Directions
Below are the entries to work from; restate word for word the portion that opens with the line containing "evidence_id : bytes;" and closes with the line containing "mkDiagnostic (case_id c)", keeping both.

(Material for this exercise)

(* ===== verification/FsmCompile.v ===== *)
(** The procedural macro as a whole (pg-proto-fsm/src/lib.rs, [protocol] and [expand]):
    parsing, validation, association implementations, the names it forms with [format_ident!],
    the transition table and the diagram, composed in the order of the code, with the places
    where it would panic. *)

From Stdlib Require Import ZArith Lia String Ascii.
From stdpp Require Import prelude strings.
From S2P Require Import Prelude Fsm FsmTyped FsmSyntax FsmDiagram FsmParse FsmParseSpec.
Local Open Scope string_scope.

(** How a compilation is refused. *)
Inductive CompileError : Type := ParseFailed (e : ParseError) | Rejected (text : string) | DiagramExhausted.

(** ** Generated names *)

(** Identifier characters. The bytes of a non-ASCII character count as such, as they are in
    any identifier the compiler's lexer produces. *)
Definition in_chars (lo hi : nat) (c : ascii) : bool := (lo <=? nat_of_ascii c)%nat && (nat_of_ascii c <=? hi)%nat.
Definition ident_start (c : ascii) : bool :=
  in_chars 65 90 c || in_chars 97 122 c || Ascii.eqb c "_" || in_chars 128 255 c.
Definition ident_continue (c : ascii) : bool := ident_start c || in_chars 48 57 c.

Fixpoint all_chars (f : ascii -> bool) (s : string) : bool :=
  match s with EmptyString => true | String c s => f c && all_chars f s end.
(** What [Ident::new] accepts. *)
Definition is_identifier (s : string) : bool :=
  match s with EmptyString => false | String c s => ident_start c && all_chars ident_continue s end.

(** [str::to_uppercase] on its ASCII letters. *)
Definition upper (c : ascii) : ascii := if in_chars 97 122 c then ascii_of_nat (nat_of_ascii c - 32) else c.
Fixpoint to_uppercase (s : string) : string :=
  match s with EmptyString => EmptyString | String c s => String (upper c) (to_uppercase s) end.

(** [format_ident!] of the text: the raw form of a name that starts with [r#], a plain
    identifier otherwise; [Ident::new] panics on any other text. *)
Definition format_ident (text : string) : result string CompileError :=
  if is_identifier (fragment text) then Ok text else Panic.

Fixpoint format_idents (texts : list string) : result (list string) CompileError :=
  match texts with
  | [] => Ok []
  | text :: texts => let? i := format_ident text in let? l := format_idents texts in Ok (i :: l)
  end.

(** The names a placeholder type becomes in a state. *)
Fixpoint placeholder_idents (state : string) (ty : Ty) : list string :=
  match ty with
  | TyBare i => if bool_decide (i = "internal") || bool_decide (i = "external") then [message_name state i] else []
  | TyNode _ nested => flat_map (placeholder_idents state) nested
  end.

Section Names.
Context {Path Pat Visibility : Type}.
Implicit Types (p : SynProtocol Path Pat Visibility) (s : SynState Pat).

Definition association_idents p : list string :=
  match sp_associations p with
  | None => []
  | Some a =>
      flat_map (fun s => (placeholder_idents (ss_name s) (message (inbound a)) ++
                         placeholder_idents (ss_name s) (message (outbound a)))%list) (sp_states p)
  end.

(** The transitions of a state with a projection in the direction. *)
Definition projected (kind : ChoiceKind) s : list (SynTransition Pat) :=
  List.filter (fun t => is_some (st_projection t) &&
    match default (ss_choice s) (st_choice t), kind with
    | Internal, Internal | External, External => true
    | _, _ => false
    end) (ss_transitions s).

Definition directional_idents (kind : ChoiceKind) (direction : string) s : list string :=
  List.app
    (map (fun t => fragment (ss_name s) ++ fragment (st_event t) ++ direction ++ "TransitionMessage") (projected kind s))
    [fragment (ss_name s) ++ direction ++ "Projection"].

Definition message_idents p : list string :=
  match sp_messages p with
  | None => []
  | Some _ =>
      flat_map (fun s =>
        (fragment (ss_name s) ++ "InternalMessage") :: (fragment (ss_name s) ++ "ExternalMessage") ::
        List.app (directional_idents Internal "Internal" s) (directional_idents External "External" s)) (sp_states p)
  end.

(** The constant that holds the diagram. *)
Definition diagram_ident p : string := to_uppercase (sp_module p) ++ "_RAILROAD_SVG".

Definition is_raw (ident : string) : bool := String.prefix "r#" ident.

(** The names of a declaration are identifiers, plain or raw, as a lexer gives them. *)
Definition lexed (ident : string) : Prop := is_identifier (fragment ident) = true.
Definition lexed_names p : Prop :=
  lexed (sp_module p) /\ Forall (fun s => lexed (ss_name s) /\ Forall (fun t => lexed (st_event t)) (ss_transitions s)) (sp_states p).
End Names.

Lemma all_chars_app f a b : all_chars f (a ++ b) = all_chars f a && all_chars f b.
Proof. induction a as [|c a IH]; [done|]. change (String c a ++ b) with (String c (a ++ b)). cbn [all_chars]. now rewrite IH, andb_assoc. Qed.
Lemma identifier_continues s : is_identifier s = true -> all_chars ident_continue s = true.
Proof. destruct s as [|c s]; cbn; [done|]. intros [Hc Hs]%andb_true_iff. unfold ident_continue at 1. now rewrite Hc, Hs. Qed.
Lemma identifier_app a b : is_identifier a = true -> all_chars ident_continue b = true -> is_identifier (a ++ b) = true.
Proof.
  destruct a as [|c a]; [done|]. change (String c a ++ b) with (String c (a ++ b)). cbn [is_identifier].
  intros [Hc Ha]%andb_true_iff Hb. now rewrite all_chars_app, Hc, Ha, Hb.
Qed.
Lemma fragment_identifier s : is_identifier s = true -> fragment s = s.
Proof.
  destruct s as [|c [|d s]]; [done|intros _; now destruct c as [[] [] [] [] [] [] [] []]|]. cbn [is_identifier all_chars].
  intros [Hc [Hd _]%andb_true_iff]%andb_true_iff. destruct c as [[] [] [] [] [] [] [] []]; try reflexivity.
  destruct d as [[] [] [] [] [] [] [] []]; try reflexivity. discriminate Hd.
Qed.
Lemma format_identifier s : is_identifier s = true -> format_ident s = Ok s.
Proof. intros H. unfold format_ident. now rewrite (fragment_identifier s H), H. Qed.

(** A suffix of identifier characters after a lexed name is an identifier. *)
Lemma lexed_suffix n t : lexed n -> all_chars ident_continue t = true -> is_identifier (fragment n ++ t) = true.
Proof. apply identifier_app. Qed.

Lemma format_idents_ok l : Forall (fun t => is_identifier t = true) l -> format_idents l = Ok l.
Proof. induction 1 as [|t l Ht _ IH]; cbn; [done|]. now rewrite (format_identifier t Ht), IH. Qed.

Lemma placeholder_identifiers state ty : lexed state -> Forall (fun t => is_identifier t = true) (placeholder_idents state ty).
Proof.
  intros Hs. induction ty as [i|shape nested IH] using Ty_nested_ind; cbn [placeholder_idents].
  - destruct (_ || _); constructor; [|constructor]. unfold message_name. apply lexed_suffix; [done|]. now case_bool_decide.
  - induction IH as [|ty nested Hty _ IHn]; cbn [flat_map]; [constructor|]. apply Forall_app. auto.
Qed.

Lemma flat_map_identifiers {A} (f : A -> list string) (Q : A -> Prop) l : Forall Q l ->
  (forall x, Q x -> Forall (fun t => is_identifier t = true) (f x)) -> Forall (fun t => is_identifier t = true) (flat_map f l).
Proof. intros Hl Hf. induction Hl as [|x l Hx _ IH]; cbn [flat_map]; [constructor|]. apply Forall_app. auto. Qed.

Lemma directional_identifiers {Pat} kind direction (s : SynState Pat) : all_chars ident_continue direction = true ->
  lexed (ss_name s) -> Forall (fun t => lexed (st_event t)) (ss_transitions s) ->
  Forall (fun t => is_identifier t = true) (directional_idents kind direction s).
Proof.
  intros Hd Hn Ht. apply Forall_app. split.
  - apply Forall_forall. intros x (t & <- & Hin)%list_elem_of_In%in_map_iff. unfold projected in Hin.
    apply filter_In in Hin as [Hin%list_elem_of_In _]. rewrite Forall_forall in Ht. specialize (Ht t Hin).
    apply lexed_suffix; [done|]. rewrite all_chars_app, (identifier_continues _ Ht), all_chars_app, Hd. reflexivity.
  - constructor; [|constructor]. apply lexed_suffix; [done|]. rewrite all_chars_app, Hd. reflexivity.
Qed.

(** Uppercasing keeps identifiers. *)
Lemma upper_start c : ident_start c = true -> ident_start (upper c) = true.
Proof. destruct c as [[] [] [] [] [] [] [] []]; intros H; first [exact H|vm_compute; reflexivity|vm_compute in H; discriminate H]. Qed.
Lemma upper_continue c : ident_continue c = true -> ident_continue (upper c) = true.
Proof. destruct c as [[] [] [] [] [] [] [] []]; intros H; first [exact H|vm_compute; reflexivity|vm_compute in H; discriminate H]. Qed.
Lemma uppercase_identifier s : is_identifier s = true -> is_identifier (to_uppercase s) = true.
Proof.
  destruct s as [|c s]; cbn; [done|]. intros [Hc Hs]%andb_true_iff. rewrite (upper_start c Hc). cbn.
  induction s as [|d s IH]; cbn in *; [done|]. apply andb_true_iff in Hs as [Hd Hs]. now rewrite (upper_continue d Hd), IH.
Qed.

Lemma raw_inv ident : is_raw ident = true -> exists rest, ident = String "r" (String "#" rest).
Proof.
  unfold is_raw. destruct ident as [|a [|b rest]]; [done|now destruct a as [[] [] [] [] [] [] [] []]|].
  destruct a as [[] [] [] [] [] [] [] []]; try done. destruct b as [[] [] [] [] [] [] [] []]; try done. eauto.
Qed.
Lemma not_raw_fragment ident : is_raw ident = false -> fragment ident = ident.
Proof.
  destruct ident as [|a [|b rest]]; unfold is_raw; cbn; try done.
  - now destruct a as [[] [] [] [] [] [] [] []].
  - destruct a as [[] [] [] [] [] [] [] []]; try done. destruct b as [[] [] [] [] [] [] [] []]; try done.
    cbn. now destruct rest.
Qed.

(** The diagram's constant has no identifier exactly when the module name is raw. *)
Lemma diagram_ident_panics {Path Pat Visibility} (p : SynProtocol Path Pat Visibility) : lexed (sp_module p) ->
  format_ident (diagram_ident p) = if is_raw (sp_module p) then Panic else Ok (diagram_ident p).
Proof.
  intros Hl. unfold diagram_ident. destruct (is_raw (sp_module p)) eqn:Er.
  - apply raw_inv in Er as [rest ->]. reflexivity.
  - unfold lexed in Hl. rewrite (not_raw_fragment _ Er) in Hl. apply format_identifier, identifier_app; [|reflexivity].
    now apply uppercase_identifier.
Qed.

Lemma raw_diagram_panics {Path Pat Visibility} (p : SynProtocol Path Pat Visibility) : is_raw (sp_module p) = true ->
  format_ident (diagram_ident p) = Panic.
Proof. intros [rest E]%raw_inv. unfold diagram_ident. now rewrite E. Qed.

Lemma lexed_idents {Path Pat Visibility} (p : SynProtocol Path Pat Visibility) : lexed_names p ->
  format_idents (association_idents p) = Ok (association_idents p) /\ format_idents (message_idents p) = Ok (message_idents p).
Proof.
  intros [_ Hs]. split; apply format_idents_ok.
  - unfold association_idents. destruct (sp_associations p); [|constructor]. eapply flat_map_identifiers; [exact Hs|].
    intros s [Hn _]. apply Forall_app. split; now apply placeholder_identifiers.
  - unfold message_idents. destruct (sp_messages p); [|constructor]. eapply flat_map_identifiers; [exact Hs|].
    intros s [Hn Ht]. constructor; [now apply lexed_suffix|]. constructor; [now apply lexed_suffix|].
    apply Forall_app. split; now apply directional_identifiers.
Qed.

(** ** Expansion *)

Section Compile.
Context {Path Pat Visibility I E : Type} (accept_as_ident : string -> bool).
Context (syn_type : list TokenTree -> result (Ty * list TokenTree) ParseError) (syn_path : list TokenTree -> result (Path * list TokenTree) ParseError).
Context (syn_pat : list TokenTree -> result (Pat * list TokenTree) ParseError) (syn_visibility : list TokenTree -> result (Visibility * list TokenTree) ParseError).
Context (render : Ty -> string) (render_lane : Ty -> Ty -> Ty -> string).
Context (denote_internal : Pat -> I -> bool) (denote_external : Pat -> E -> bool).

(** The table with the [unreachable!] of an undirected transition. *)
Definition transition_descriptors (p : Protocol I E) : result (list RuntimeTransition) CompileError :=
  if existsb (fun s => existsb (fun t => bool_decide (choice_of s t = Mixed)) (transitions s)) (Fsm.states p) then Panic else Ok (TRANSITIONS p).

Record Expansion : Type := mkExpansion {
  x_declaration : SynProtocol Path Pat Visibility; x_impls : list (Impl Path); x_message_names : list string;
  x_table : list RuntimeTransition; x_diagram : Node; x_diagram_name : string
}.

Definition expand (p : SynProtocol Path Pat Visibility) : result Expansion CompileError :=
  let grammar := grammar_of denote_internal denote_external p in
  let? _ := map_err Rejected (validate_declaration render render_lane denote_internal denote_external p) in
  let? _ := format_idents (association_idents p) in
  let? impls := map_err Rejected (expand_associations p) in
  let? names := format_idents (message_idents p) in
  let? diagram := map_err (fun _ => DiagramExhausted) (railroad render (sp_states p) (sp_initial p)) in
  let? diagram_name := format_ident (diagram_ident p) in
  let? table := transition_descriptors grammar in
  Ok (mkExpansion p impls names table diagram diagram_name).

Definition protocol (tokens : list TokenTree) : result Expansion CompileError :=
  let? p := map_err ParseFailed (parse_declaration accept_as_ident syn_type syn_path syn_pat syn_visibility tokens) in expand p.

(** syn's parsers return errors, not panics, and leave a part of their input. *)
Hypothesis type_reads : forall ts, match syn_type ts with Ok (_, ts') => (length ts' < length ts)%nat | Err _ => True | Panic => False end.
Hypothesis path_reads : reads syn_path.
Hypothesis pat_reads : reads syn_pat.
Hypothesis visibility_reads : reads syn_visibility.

(End Material for this exercise)
(Material for this exercise)

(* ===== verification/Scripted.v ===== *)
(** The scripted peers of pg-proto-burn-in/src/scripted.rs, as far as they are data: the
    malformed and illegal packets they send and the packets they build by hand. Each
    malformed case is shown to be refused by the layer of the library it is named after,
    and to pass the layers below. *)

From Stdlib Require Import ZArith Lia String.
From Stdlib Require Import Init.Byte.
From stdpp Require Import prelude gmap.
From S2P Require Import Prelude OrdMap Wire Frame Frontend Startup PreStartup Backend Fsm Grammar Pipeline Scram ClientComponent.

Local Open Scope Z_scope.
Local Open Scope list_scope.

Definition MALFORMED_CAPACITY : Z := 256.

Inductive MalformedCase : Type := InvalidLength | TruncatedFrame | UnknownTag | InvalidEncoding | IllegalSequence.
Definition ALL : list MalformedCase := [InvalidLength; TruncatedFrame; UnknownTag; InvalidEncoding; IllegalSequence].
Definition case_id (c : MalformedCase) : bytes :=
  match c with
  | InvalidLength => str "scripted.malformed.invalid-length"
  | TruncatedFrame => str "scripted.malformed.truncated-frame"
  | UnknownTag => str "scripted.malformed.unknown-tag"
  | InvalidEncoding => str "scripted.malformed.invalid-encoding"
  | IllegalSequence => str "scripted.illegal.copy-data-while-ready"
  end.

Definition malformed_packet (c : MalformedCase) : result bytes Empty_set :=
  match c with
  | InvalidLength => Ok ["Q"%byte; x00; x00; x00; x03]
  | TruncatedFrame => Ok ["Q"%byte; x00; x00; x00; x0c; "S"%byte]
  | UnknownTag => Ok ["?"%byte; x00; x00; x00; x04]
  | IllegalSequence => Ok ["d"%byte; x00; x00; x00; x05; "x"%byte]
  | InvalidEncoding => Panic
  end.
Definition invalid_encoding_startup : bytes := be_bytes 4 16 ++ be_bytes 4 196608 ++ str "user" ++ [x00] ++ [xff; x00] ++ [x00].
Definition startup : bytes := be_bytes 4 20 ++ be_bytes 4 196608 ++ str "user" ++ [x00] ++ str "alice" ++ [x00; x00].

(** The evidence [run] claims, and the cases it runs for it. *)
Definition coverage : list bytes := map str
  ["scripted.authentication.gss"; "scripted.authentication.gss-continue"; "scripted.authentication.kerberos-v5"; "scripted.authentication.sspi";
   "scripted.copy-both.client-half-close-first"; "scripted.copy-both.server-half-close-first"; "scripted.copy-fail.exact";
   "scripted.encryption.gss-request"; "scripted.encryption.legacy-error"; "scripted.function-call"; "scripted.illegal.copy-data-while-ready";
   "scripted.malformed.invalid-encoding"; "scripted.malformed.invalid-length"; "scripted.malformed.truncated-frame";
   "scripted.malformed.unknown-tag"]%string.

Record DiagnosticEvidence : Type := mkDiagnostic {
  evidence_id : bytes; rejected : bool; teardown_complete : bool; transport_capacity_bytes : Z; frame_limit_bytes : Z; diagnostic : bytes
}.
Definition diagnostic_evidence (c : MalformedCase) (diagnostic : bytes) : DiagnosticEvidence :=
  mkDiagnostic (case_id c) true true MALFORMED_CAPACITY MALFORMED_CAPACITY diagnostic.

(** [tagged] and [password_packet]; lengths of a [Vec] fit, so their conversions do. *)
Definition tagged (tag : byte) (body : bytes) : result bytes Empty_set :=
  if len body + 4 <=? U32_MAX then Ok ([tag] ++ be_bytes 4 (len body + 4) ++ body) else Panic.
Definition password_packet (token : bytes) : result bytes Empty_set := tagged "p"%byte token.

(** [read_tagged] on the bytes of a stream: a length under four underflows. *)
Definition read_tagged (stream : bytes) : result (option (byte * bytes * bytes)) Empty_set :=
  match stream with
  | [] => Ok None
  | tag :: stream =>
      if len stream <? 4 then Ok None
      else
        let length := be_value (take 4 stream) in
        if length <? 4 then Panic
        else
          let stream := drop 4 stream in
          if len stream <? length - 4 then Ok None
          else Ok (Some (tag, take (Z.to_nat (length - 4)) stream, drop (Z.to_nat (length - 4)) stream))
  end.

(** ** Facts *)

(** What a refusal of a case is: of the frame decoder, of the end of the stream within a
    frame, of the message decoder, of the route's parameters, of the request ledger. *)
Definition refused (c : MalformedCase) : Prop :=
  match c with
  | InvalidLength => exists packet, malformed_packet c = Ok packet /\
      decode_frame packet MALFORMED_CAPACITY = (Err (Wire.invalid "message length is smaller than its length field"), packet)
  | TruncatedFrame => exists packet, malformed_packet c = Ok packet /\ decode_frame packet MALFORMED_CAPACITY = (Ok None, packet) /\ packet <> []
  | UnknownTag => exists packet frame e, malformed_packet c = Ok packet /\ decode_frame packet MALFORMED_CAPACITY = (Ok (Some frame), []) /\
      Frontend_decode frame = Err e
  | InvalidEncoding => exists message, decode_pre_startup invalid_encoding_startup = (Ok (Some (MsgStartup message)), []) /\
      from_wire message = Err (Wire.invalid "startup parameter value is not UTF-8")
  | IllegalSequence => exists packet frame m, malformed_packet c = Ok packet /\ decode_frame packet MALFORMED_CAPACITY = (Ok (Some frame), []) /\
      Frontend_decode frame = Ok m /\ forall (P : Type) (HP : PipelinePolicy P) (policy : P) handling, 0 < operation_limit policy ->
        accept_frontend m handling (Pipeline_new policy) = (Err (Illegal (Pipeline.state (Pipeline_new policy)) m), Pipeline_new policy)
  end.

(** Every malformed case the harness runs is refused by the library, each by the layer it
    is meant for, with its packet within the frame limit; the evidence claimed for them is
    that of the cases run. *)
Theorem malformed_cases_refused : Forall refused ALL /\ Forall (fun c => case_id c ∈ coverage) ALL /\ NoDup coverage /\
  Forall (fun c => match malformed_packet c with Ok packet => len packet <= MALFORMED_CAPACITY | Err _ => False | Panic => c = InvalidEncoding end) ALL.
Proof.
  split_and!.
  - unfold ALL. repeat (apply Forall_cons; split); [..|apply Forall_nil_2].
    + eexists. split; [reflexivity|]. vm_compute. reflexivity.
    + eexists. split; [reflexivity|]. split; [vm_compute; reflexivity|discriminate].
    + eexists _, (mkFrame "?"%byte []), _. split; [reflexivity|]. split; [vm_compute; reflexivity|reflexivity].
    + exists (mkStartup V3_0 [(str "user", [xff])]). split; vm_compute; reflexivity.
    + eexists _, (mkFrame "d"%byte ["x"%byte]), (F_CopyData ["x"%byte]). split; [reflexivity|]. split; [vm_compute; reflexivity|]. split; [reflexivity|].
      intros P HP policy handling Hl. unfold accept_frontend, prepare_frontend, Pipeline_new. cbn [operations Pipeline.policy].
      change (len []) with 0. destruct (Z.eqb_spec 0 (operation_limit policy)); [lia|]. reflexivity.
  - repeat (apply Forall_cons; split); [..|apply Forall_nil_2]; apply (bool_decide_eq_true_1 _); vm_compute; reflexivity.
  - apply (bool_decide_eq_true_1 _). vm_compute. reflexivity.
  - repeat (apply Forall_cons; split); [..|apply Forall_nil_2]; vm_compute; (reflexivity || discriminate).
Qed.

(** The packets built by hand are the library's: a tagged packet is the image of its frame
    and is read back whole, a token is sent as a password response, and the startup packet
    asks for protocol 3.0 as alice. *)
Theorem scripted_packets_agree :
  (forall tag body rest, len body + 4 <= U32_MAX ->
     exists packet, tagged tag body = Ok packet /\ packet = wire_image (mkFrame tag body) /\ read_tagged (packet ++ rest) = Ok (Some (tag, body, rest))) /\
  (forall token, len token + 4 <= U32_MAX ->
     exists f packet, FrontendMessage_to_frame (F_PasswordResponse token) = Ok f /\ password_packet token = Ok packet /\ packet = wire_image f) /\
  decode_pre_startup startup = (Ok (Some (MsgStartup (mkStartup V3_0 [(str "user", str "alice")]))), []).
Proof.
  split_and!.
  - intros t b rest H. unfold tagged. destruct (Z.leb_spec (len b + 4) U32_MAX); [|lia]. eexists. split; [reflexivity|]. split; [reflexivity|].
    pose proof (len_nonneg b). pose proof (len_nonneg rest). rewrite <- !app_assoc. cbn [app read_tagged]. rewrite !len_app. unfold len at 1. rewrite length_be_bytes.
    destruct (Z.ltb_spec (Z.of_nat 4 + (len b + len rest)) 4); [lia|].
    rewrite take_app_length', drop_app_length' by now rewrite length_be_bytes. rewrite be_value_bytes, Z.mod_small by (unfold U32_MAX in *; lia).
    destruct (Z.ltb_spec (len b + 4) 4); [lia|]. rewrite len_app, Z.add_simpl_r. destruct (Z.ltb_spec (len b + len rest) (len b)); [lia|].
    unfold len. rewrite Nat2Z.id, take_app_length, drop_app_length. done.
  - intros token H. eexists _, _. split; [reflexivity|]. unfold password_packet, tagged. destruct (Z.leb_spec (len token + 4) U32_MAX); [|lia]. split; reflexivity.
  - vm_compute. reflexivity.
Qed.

(End Material for this exercise)

Response area
  evidence_id : bytes; rejected : bool; teardown_complete : bool; transport_capacity_bytes : Z; frame_limit_bytes : Z; diagnostic : bytes
}.
Definition diagnostic_evidence (c : MalformedCase) (diagnostic : bytes) : DiagnosticEvidence :=
  mkDiagnostic (case_id c) true true MALFORMED_CAPACITY MALFORMED_CAPACITY diagnostic.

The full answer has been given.